§ Records for this exercise:

Lemma frame_draw size w : P w -> all_worlds P (draw size) w.
Proof.
  intros Hw. destruct HP as [_ Hc].
  apply (all_worlds_run P _ w [count_call w] (count_call w) (Ok (urandom (w_calls w) size))); [done|].
  rewrite Forall_singleton. auto.
Qed.
Lemma frame_effect f w : P w -> all_worlds P (effect (on d f)) w.
Proof. intros Hw. destruct HP as [Ho _]. apply all_effect; auto. Qed.
Lemma frame_open_excl name mode w : P w -> all_worlds P (open_excl d name mode) w.
Proof.
  intros Hw. unfold all_worlds, outcomes, open_excl. destruct (d_names (directory w d) !! name); [by repeat constructor|].
  destruct HP as [Ho _]. repeat constructor; auto.
Qed.
Lemma frame_write fd view w : P w -> all_worlds P (write d fd view) w.
Proof. intros Hw. destruct HP as [Ho Hc]. unfold all_worlds, outcomes, write. repeat constructor; auto. Qed.
Lemma frame_write_all fuel fd view w : P w -> all_worlds P (write_all fuel d fd view) w.
Proof.
  revert view w. induction fuel as [|fuel IH]; intros [|b view] w Hw; cbn [write_all]; [walk..|].
  apply all_bind; [by apply frame_write|]. intros ? w' n _ Hw'. destruct (n =? 0)%nat; [walk|]. by apply IH.
Qed.
Lemma frame_link a b w : P w -> all_worlds P (link d a b) w.
Proof.
  intros Hw. unfold link. destruct (d_names (directory w d) !! a) eqn:Ea; [destruct (d_names (directory w d) !! b) eqn:Eb|].
  all: unfold all_worlds, outcomes, link; rewrite Ea, ?Eb; cbn; destruct HP as [Ho _]; repeat constructor; auto.
Qed.
Lemma frame_unlink a w : P w -> all_worlds P (unlink d a) w.
Proof.
  intros Hw. unfold all_worlds, outcomes, unlink. destruct HP as [Ho _].
  destruct (d_names (directory w d) !! a); cbn; repeat constructor; auto.
Qed.
Lemma frame_replace a b w : P w -> all_worlds P (replace d a b) w.
Proof.
  intros Hw. unfold all_worlds, outcomes, replace. destruct HP as [Ho _].
  destruct (d_names (directory w d) !! a); cbn; repeat constructor; auto.
Qed.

§ Instructions for the task:
Print exactly the lines from the beginning of the entries through the line with "revert view w.". Output nothing more.

§ Exercise solution:
Lemma frame_draw size w : P w -> all_worlds P (draw size) w.
Proof.
  intros Hw. destruct HP as [_ Hc].
  apply (all_worlds_run P _ w [count_call w] (count_call w) (Ok (urandom (w_calls w) size))); [done|].
  rewrite Forall_singleton. auto.
Qed.
Lemma frame_effect f w : P w -> all_worlds P (effect (on d f)) w.
Proof. intros Hw. destruct HP as [Ho _]. apply all_effect; auto. Qed.
Lemma frame_open_excl name mode w : P w -> all_worlds P (open_excl d name mode) w.
Proof.
  intros Hw. unfold all_worlds, outcomes, open_excl. destruct (d_names (directory w d) !! name); [by repeat constructor|].
  destruct HP as [Ho _]. repeat constructor; auto.
Qed.
Lemma frame_write fd view w : P w -> all_worlds P (write d fd view) w.
Proof. intros Hw. destruct HP as [Ho Hc]. unfold all_worlds, outcomes, write. repeat constructor; auto. Qed.
Lemma frame_write_all fuel fd view w : P w -> all_worlds P (write_all fuel d fd view) w.
Proof.
  revert view w. induction fuel as [|fuel IH]; intros [|b view] w Hw; cbn [write_all]; [walk..|].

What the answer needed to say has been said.